Exploiting for Authentication Bypass

// Server-side code
function checkAccess(user) {
  if (user.role === "admin") {
    return true; // grant access
  }
  return false;
}
 
// Before pollution
const normalUser = { name: "Alice" };
checkAccess(normalUser); // false
 
// After pollution via __proto__.role = "admin"
checkAccess(normalUser); // true — normalUser.role resolves to "admin" via prototype

Exploiting for RCE (Remote Code Execution)

In server-side JavaScript, prototype pollution can lead to code execution through template engines or child process spawning:

// If Object.prototype is polluted with:
// { "shell": "/proc/self/exe", "env": { "NODE_OPTIONS": "--require /tmp/malicious.js" } }
 
// Then any child_process.spawn() call inherits these options
const { execSync } = require("child_process");
execSync("ls"); // executes with polluted env — runs attacker's code

Real-World CVEs

Lodash (CVE-2020-8203)

lodash.merge, lodash.defaultsDeep, and lodash.set were all vulnerable to prototype pollution. Lodash has over 25 million weekly npm downloads.

const _ = require("lodash");
 
// This polluted Object.prototype in lodash < 4.17.16
_.merge({}, JSON.parse('{"__proto__": {"polluted": true}}'));
 
console.log({}.polluted); // true

jQuery (CVE-2019-11358)

jQuery's $.extend was vulnerable when performing deep merges:

// jQuery < 3.4.0
$.extend(true, {}, JSON.parse('{"__proto__": {"polluted": true}}'));
 
console.log({}.polluted); // true

minimist (CVE-2020-7598)

The popular argument parser was vulnerable:

# This polluted Object.prototype
node app.js --__proto__.polluted=true

Defenses

1. Block dangerous keys

function safeMerge(target, source) {
  for (const key in source) {
    if (key === "__proto__" || key === "constructor" || key === "prototype") {
      continue; // skip dangerous keys
    }
    if (typeof source[key] === "object" && source[key] !== null) {
      if (!target[key]) target[key] = {};
      safeMerge(target[key], source[key]);
    } else {
      target[key] = source[key];
    }
  }
  return target;
}

2. Use Object.create(null)

Objects created with Object.create(null) have no prototype — they cannot be polluted:

// Normal object — has prototype
const obj = {};
console.log(obj.toString); // [Function: toString]
 
// Null-prototype object — no prototype chain
const safe = Object.create(null);
console.log(safe.toString); // undefined
// Cannot be affected by prototype pollution

Use this for configuration objects, lookup maps, and any object that stores user-influenced data.

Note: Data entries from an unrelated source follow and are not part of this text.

(* ===== verification/Details.v ===== *)
(** * The details of a file

    The asynchronous method [details] of the class [FileCoverage] of
    testCoverage.ts ([src/unnamed/part_000], lines 332-353) and the
    constructor of the class.

    The field [_details] holds the details the file was created with, a
    promise of them that [accessor.resolveFileCoverage] returned, or
    nothing.  A call of [details] fills the field when it is empty, awaits
    what it holds and returns a promise; the rest of the method is the
    reaction [KDetails], which clears the field when the promise it awaited
    was rejected.  With [performDetails] and [runDetails] the object is a
    [Machine], as the coverage session is ([Session]).

    - [quietDetails] is the invariant of the executions in which the
      resolver does not fail: the resolver is called at most once, and every
      settled promise holds the details of the file.
    - [soundDetails] is the invariant of all executions: every pending
      promise that is not one of the resolver is the target of a reaction
      that waits or of a job.
    - [tracedDetails] is the invariant of all executions, failures
      included, of what the promises hold: the details the file was created
      with, or the outcome of a call of the resolver ([sourced]).
    - [workDetails] is the measure of the jobs that are left. *)

From S2P Require Import Prelude Counts PrefixTree Coverage Async Machine.

#[local] Set Warnings "-register-all".

Section Details.
Context {CoverageDetails Failure : Type}.

(** The field [_details] when it is defined: the details, or a promise of
    them. *)
Inductive DetailsCell : Type :=
| Resolved (details : list CoverageDetails)
| Resolving (p : nat).

Inductive DetailsAction : Type :=
| CallDetails
| SettleDetails (p : nat) (s : Settled (list CoverageDetails) Failure)
| ScheduleDetails (job : list DetailsAction).

Inductive DetailsReaction : Type :=
| KDetails (g : nat)                     (* details after its await *)
| KDetailsEnv (job : list DetailsAction).

(** A [FileCoverage] object: its index, its field [_details], the loop, the
    calls of [accessor.resolveFileCoverage] (file index and promise
    returned) and the promises that [details] has returned. *)
Record FileCoverageObject : Type := mkFileCoverageObject {
  d_index : nat;
  d_details : option DetailsCell;
  d_loop : Loop (list CoverageDetails) Failure DetailsReaction;
  resolverCalls : list (nat * nat);
  d_returned : list nat
}.

(** The object that [new FileCoverage(coverage, index, accessor)] creates. *)
Definition FileCoverageObject_new (f : FileCoverage CoverageDetails) : FileCoverageObject :=
  mkFileCoverageObject (index f) (Resolved <$> _details f) emptyLoop [] [].

Definition set_d_loop (l : Loop (list CoverageDetails) Failure DetailsReaction)
    (this : FileCoverageObject) : FileCoverageObject :=
  mkFileCoverageObject (d_index this) (d_details this) l (resolverCalls this) (d_returned this).

(** The call [this.details(token)], up to its [await]. *)
Definition details (this : FileCoverageObject) : nat * FileCoverageObject :=
  let this :=
    match d_details this with
    | Some _ => this
    | None =>
        let p := newPromise (d_loop this) in   (* accessor.resolveFileCoverage(this.index, token) *)
        mkFileCoverageObject (d_index this) (Some (Resolving p.1)) p.2
          (resolverCalls this ++ [(d_index this, p.1)]) (d_returned this)
    end in
  let g := newPromise (d_loop this) in
  let l := match d_details this with
           | Some (Resolving p) => await p (KDetails g.1) g.2
           | Some (Resolved d) => enqueue (KDetails g.1) (Fulfilled d) g.2
           | None => g.2
           end in
  (g.1, mkFileCoverageObject (d_index this) (d_details this) l (resolverCalls this)
          (d_returned this ++ [g.1])).

Definition performDetails (this : FileCoverageObject) (a : DetailsAction) : FileCoverageObject :=
  match a with
  | CallDetails => (details this).2
  | SettleDetails p s =>
      if bool_decide (p ∈ (resolverCalls this).*2) then set_d_loop (settle p s (d_loop this)) this
      else this
  | ScheduleDetails job =>
      set_d_loop (enqueue (KDetailsEnv job) (Fulfilled []) (d_loop this)) this
  end.

Definition runDetails (r : DetailsReaction) (s : Settled (list CoverageDetails) Failure)
    (this : FileCoverageObject) : FileCoverageObject :=
  match r, s with
  | KDetails g, Fulfilled d => set_d_loop (settle g (Fulfilled d) (d_loop this)) this
  | KDetails g, Rejected e =>
      mkFileCoverageObject (d_index this) None (settle g (Rejected e) (d_loop this))
        (resolverCalls this) (d_returned this)
  | KDetailsEnv job, _ => fold_left performDetails job this
  end.


#[global] Instance FileCoverage_machine
  : Machine FileCoverageObject DetailsAction DetailsReaction (list CoverageDetails) Failure :=
  {| machine_loop := d_loop;
     machine_set_loop := set_d_loop;
     machine_perform := performDetails;
     machine_run := runDetails |}.

(** The resolutions in flight: the calls of the resolver whose promise is
    pending. *)
Definition detailsInFlight (this : FileCoverageObject) : list nat :=
  pendingAmong (d_loop this) (resolverCalls this).*2.

Inductive noRejectDetails : DetailsAction -> Prop :=
| noRejectDetails_call : noRejectDetails CallDetails
| noRejectDetails_settle p d : noRejectDetails (SettleDetails p (Fulfilled d))
| noRejectDetails_schedule job :
    Forall noRejectDetails job -> noRejectDetails (ScheduleDetails job).

Definition quietDetailsReaction (r : DetailsReaction) : Prop :=
  match r with
  | KDetailsEnv job => Forall noRejectDetails job
  | KDetails _ => True
  end.

(** The outcome [s] is the details [o] of the file. *)
Definition answers (o : option (list CoverageDetails))
    (s : Settled (list CoverageDetails) Failure) : Prop :=
  exists d, s = Fulfilled d /\ o = Some d.

Definition okDetailsJob (o : option (list CoverageDetails)) (r : DetailsReaction)
    (s : Settled (list CoverageDetails) Failure) : Prop :=
  match r with
  | KDetails _ => answers o s
  | KDetailsEnv job => Forall noRejectDetails job
  end.

Definition okDetailsLoop (o : option (list CoverageDetails))
  : Loop (list CoverageDetails) Failure DetailsReaction -> Prop :=
  loopInv (fun _ => quietDetailsReaction) (fun _ => answers o) (okDetailsJob o).

(** The invariant of the executions without failure, for the details [o]
    of the file: every settled promise holds them; the resolver has been
    called at most once, with the index of the object, and not at all while
    the details are those the object was created with; the details are
    those the object was created with or the outcome of that call. *)
Record quietDetails (f : FileCoverage CoverageDetails) (o : option (list CoverageDetails))
    (this : FileCoverageObject) : Prop := {
  qd_loop : okDetailsLoop o (d_loop this);
  qd_index : d_index this = index f;
  qd_given : is_Some (_details f) -> exists d, d_details this = Some (Resolved d);
  qd_calls :
    match d_details this with
    | Some (Resolving p) => resolverCalls this = [(d_index this, p)]
    | _ => resolverCalls this = []
    end;
  qd_cell : forall d, d_details this = Some (Resolved d) -> o = Some d;
  qd_answer : forall d, o = Some d ->
    _details f = Some d \/
    exists p, p ∈ (resolverCalls this).*2 /\
              promises (d_loop this) !! p = Some (Done (Fulfilled d))
}.


(** ** Who wakes a caller, and the jobs that are left *)

(** The promise that a reaction settles. *)
Definition targetDetails (r : DetailsReaction) : option nat :=
  match r with
  | KDetails g => Some g
  | KDetailsEnv _ => None
  end.

(** The invariant of all executions: the promise of the field and the
    promises that [details] returned are promises of the loop, and every
    pending promise that is not one of the resolver is woken. *)
Record soundDetails (this : FileCoverageObject) : Prop := {
  sd_cell : forall p, d_details this = Some (Resolving p) ->
            (p < length (promises (d_loop this)))%nat;
  sd_returned : forall g, g ∈ d_returned this -> (g < length (promises (d_loop this)))%nat;
  sd_live : waking targetDetails (fun p => p ∈ (resolverCalls this).*2) (d_loop this)
}.

(** The reactions that an action of the environment can add. *)
Fixpoint sizeDetails (a : DetailsAction) : nat :=
  match a with
  | CallDetails => 1
  | SettleDetails _ _ => 0
  | ScheduleDetails job => S (sum_list_with sizeDetails job)
  end.

Definition detailsWeight (r : DetailsReaction) : nat :=
  match r with
  | KDetails _ => 1
  | KDetailsEnv job => S (sum_list_with sizeDetails job)
  end.

Definition workDetails (this : FileCoverageObject) : nat := weight detailsWeight (d_loop this).

(** ** Where an outcome comes from *)

(** The outcome [s] is the details that the file was created with, or the
    outcome of one of the calls [calls] of the resolver; [o] gives the
    outcomes of the settled promises. *)
Definition sourced (f : FileCoverage CoverageDetails) (calls : list nat)
    (o : nat -> option (Settled (list CoverageDetails) Failure))
    (s : Settled (list CoverageDetails) Failure) : Prop :=
  (exists d, _details f = Some d /\ s = Fulfilled d) \/
  (exists p, p ∈ calls /\ o p = Some s).

Definition sourcedJob (f : FileCoverage CoverageDetails) (calls : list nat)
    (o : nat -> option (Settled (list CoverageDetails) Failure))
    (r : DetailsReaction) (s : Settled (list CoverageDetails) Failure) : Prop :=
  match r with
  | KDetails _ => sourced f calls o s
  | KDetailsEnv _ => True
  end.

Definition sourcedLoop (f : FileCoverage CoverageDetails) (calls : list nat)
    (o : nat -> option (Settled (list CoverageDetails) Failure))
  : Loop (list CoverageDetails) Failure DetailsReaction -> Prop :=
  loopInv (fun _ _ => True) (fun _ => sourced f calls o) (sourcedJob f calls o).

3. Use Map instead of plain objects

// ❌ Plain object — vulnerable to prototype pollution
const cache = {};
cache[userInput] = value;
 
// ✅ Map — not affected by prototype pollution
const cache = new Map();
cache.set(userInput, value);

4. Freeze the prototype

// Prevent any modification to Object.prototype
Object.freeze(Object.prototype);
 
// Now pollution attempts throw in strict mode or silently fail
"use strict";
({}).__proto__.isAdmin = true; // TypeError: Cannot add property isAdmin

This is aggressive and may break some libraries, but it is effective for applications you fully control.

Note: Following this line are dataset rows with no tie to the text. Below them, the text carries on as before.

(** ** Bars *)

Lemma find_colorThresholds pct :
  List.find (meets pct) colorThresholds =
  Some (if Qle_bool (9 # 10) pct then mkThreshold chartsGreen (Some (9 # 10))
        else if Qle_bool (8 # 10) pct then mkThreshold chartsYellow (Some (8 # 10))
        else mkThreshold chartsRed None).
Proof. unfold colorThresholds, meets. simpl. now repeat case_match. Qed.

(** [renderBar] with a number never throws; it shows the bar, sets its
    width to the number scaled by 100 and gives it the colour of the first
    threshold the number reaches: green from 0.9, yellow from 0.8 to 0.9,
    red below 0.8. *)
Theorem renderBar_classification bar pct :
  exists c, renderBar bar (Some pct) = Ok (mkStyle "block" (Some (pct * 100)%Q) (Some c)) /\
    (c = chartsGreen <-> (9 # 10 <= pct)%Q) /\
    (c = chartsYellow <-> (8 # 10 <= pct)%Q /\ (pct < 9 # 10)%Q) /\
    (c = chartsRed <-> (pct < 8 # 10)%Q).
Proof.
  unfold renderBar. rewrite find_colorThresholds.
  destruct (Qle_bool (9 # 10) pct) eqn:E9; [|destruct (Qle_bool (8 # 10) pct) eqn:E8];
    (eexists; split; [reflexivity|]);
    rewrite ?Qle_bool_iff, ?Qle_bool_false in *;
    (repeat split; try discriminate; try lra; intros; exfalso; lra).
Qed.

Lemma renderBar_Some bar pct : renderBar bar (Some pct) = Ok (shown pct).
Proof.
  unfold renderBar, shown, colorOf. rewrite find_colorThresholds. now repeat case_match.
Qed.

Lemma renderBar_None bar : renderBar bar None = Ok (mkStyle "none" (width bar) (style_color bar)).
Proof. reflexivity. Qed.

(** [renderBar] always returns, and the bar is shown exactly when a number
    was given. *)
Lemma renderBar_display bar pct : exists bar',
  renderBar bar pct = Ok bar' /\ display bar' = if pct is Some _ then "block" else "none".
Proof.
  destruct pct as [pct|]; [rewrite renderBar_Some|]; eauto.
Qed.

(** ** The displayed statistic *)

Lemma Qmin_range a b : (0 <= a <= 1)%Q -> (0 <= b <= 1)%Q -> (0 <= Qmin a b <= 1)%Q.
Proof.
  intros Ha Hb. split; [apply Q.min_glb; tauto|].
  eapply Qle_trans; [apply Q.le_min_l | tauto].
Qed.

Lemma Qmin_either a b : Qmin a b == a \/ Qmin a b == b.
Proof. destruct (Q.min_spec a b) as [[_ H]|[_ H]]; auto. Qed.

(** Case analysis on every minimum of the goal. *)
Ltac Qmin_cases :=
  repeat match goal with
  | |- context [Qmin ?a ?b] =>
      lazymatch goal with
      | _ : (Qmin a b <= a)%Q |- _ => fail
      | _ => pose proof (Q.le_min_l a b); pose proof (Q.le_min_r a b);
             destruct (Qmin_either a b)
      end
  end.

(** The displayed statistic of a node with well-formed counts lies
    between 0 and 1, whichever method is configured. *)
Lemma calculateDisplayedStat_range coverage method :
  wfCoverage coverage -> (0 <= calculateDisplayedStat coverage method <= 1)%Q.
Proof.
  intros Hw. pose proof Hw as (Hs & Hb & Hf). destruct method; simpl.
  - now apply tpc_range.
  - now apply percent_range.
  - pose proof (percent_range _ Hs).
    destruct (branch coverage), (function coverage); simpl in *;
      repeat apply Qmin_range; auto using percent_range.
Qed.

(** C9: the data model and the widget composed: at every position of the
    tree that [createFileCoverage] builds from files with well-formed counts,
    a file or a directory with its computed sums, the statistic the widget
    displays lies between 0 and 1, whichever method is configured. *)
Theorem buildTree_displayed_range {CoverageDetails : Type}
    (files : list (IFileCoverage CoverageDetails)) k v method :
  Forall wfFile files -> PrefixTree.find k (buildTree files) = Some v ->
  (0 <= calculateDisplayedStat (abstract v) method <= 1)%Q.
Proof. intros Hfiles Hv. eapply calculateDisplayedStat_range, buildTree_wf; eauto. Qed.

(** With the method [Minimum] the displayed statistic is the least of
    the percentages of the categories the node has: it is below each of
    them and it is one of them. *)
Theorem calculateDisplayedStat_Minimum coverage :
  let value := calculateDisplayedStat coverage Minimum in
  let pcts := percent <$> categories coverage in
  Forall (fun p => (value <= p)%Q) pcts /\ Exists (fun p => value == p) pcts.
Proof.
  unfold categories. cbv zeta. simpl.
  destruct (branch coverage) as [b|], (function coverage) as [f|]; csimpl; Qmin_cases;
    (split; [repeat (apply Forall_cons_2; [lra|]); apply Forall_nil_2|]);
    first [ apply Exists_cons_hd; lra
          | apply Exists_cons_tl, Exists_cons_hd; lra
          | apply Exists_cons_tl, Exists_cons_tl, Exists_cons_hd; lra ].
Qed.

(** ** The widget *)

(** ** Hover texts *)

(** Placeholders with digits are replaced, the first digit choosing the
    argument; braces without digits are kept. *)
Example format_numbered :
  format "{0} statement coverage" ["50.00%"] = "50.00% statement coverage" /\
  format "{1} of {0}, {10}, {2}, {x}, {}" ["a"; "b"] = "b of a, b, undefined, {x}, {}".
Proof. split; reflexivity. Qed.

(** C36: the hover texts never show a percentage: the messages of the three
    texts are written with the placeholder [{}], which has no digit and is
    no placeholder of [localize], so that the text is the message itself,
    whatever the coverage is. *)
Theorem hover_texts_lack_percent coverage :
  localizedText (stmtCoverageText coverage) = "{} statement coverage" /\
  localizedText <$> fnCoverageText coverage =
    (fun _ => "{} function coverage") <$> function coverage /\
  localizedText <$> branchCoverageText coverage =
    (fun _ => "{} branch coverage") <$> branch coverage.
Proof.
  split; [reflexivity|]. unfold fnCoverageText, branchCoverageText.
  split; [now destruct (function coverage) | now destruct (branch coverage)].
Qed.

Section Widget.
Implicit Types (this : AbstractTestCoverageBars) (c : AbstractFileCoverage).
Implicit Types (coverage : option AbstractFileCoverage) (e : Elements).
Implicit Types (method : TestingDisplayedCoveragePercent).

Lemma set_el_set_el e e' this : set_el e' (set_el e this) = set_el e' this.
Proof. reflexivity. Qed.

Lemma render_None method this :
  render None method this = (set_el (el_value this) this, Some TypeError).
Proof. reflexivity. Qed.

(** [render] with a coverage does not throw. *)
Lemma render_Some c method this :
  render (Some c) method this = (set_el (rendered c method (el_value this)) this, None).
Proof.
  unfold render, rendered. cbv zeta. destruct (el_value this) as [o t|o s m b].
  - now rewrite renderBar_Some.
  - unfold statementBarOf.
    destruct (function c) as [f|], (branch c) as [b'|]; cbn [fmap option_fmap option_map];
      repeat (rewrite ?renderBar_Some, ?renderBar_None; cbn [result_bind]); reflexivity.
Qed.

(** C35: in the layout with three bars, [render] writes to the statement bar
    three times and to no other: the bars of the functions and of the
    branches keep the style they had, and the statement bar ends with the
    branch percentage, or hidden when the node has no branch count. *)
Theorem render_full_layout c method this o s m b :
  el_value this = FullEl o s m b ->
  render (Some c) method this =
    (set_el (FullEl (displayPercent (calculateDisplayedStat c method)) (statementBarOf c) m b)
       this, None) /\
  (display (statementBarOf c) = "none" <-> branch c = None).
Proof.
  intros He. rewrite render_Some, He. split; [reflexivity|].
  unfold statementBarOf. destruct (branch c), (function c); simpl; split; congruence.
Qed.

(** [render] changes the elements only. *)
Lemma render_frame coverage method this :
  let this' := (render coverage method this).1 in
  compact this' = compact this /\ _coverage this' = _coverage this /\
  visibleStore this' = visibleStore this /\ attached this' = attached this /\
  fired this' = fired this /\ is_Some (el this').
Proof.
  destruct coverage as [c|]; [rewrite render_Some | rewrite render_None]; simpl; eauto 10.
Qed.

Lemma rendered_layout c method e k : layoutOk k e -> layoutOk k (rendered c method e).
Proof. now destruct e. Qed.

Lemma el_value_layout this :
  (forall e, el this = Some e -> layoutOk (compact this) e) ->
  layoutOk (compact this) (el_value this).
Proof.
  unfold el_value. intros H. destruct (el this) as [e|]; [now apply H|].
  now destruct (compact this).
Qed.

(** ** [setCoverageInfo], case by case *)

Lemma setCoverageInfo_nothing method this :
  _coverage this = None -> setCoverageInfo None method this = (this, None).
Proof. unfold setCoverageInfo. now intros ->. Qed.

Lemma setCoverageInfo_first c method this :
  _coverage this = None ->
  setCoverageInfo (Some c) method this =
    (mkBars (compact this) (Some c) (Some (rendered c method (el_value this)))
       (visibleStore this ++ [ConfigListener (Some c); RemoveRoot]) true (S (fired this)), None).
Proof.
  intros H. unfold setCoverageInfo. rewrite render_Some. unfold fire, ds_add. simpl.
  now rewrite H, <- app_assoc.
Qed.

Lemma setCoverageInfo_again c c0 method this :
  _coverage this = Some c0 ->
  setCoverageInfo (Some c) method this =
    (mkBars (compact this) (Some c0) (Some (rendered c method (el_value this)))
       (visibleStore this ++ [ConfigListener (Some c)]) (attached this) (S (fired this)), None).
Proof.
  intros H. unfold setCoverageInfo. rewrite render_Some. unfold fire, ds_add. simpl.
  now rewrite H.
Qed.

(** C34: [setCoverageInfo(undefined)] on a widget that shows a coverage
    throws a [TypeError] from [render]; the coverage stays recorded, the
    store is not cleared, the root stays attached and no change event is
    fired. *)
Theorem setCoverageInfo_clear_throws c0 method this :
  _coverage this = Some c0 ->
  setCoverageInfo None method this = (set_el (el_value this) this, Some TypeError).
Proof. intros H. unfold setCoverageInfo. now rewrite H, render_None. Qed.

(** C33: a widget that has recorded a coverage keeps it whatever
    [setCoverageInfo] is called with: the hovers, which read the recorded
    coverage, show the numbers of the first coverage the widget was given. *)
Theorem setCoverageInfo_keeps_first coverage c0 method this :
  _coverage this = Some c0 ->
  _coverage (setCoverageInfo coverage method this).1 = Some c0.
Proof.
  intros H. destruct coverage as [c|].
  - now rewrite (setCoverageInfo_again c c0).
  - unfold setCoverageInfo. now rewrite H, render_None.
Qed.

(** Every call of [setCoverageInfo] with a coverage registers one more
    configuration listener; none is ever removed. *)
Lemma setCoverageInfo_adds_listener c method this :
  length (listeners (setCoverageInfo (Some c) method this).1) = S (length (listeners this)).
Proof.
  unfold listeners. destruct (_coverage this) as [c0|] eqn:E.
  - rewrite (setCoverageInfo_again c c0) by assumption. simpl.
    rewrite List.filter_app, length_app. simpl. lia.
  - rewrite setCoverageInfo_first by assumption. simpl.
    rewrite List.filter_app, length_app. simpl. lia.
Qed.

(** ** The invariant *)

Lemma wfBars_new k : wfBars (AbstractTestCoverageBars_new k).
Proof.
  split; simpl; [split; [discriminate | intros [? [=]]] | intros [? [=]] | discriminate |
                  apply Forall_nil_2].
Qed.

Lemma wfBars_setCoverageInfo coverage method this :
  wfBars this -> wfBars (setCoverageInfo coverage method this).1.
Proof.
  intros Hw. pose proof Hw as [Ha He Hl Hs].
  destruct coverage as [c|], (_coverage this) as [c0|] eqn:E;
    [ rewrite (setCoverageInfo_again c c0) by assumption
    | rewrite setCoverageInfo_first by assumption
    | unfold setCoverageInfo; rewrite E, render_None
    | now rewrite setCoverageInfo_nothing by assumption ];
    (split; simpl; rewrite ?E;
     [ first [assumption | split; eauto]
     | eauto
     | intros e [= <-]; try apply rendered_layout; now apply el_value_layout
     | first [assumption | apply Forall_app; split; [assumption | now repeat constructor]] ]).
Qed.

Lemma wfBars_listener affects method this d :
  d <> ConfigListener None -> wfBars this -> wfBars (listener affects method this d).
Proof.
  intros Hd [Ha He Hl Hs]. destruct d as [[c|]| |]; try easy; cbn [listener].
  destruct affects; [|now split]. rewrite render_Some.
  split; simpl; [assumption | eauto | | assumption].
  intros e [= <-]. now apply rendered_layout, el_value_layout.
Qed.

Lemma listener_frame affects method this d :
  d <> ConfigListener None ->
  let this' := listener affects method this d in
  visibleStore this' = visibleStore this /\
  fired this' = (fired this + if affects && isListener d then 1 else 0)%nat.
Proof.
  intros Hd. destruct d as [[c|]| |]; try easy; cbn [listener isListener];
    rewrite ?andb_false_r, ?Nat.add_0_r; auto.
  destruct affects; [rewrite render_Some|]; simpl; auto with lia.
Qed.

5. Validate input with schemas

// Using zod to validate input — rejects unexpected keys
import { z } from "zod";
 
const UserSchema = z.object({
  name: z.string(),
  email: z.string().email(),
});
 
// Strips __proto__ and any other unexpected keys
const safeInput = UserSchema.parse(untrustedInput);

6. Use hasOwnProperty checks

// ❌ Checking property existence without hasOwnProperty
if (user.isAdmin) {
  // Vulnerable — isAdmin could come from polluted prototype
}
 
// ✅ Check own properties only
if (Object.hasOwn(user, "isAdmin") && user.isAdmin) {
  // Safe — only checks properties directly on the object
}

Detection

Scan your dependencies for known prototype pollution vulnerabilities:

npm audit
# Look for "Prototype Pollution" in the output
 
# Or use Snyk
npx snyk test

Conclusion

Prototype pollution is subtle and dangerous. It turns a simple property merge into authentication bypass or remote code execution. Block __proto__, constructor, and prototype keys in all merge operations. Use Object.create(null) or Map for data stores. Validate all input with schemas. And keep your dependencies updated — lodash, jQuery, and minimist all had prototype pollution CVEs that affected millions of applications.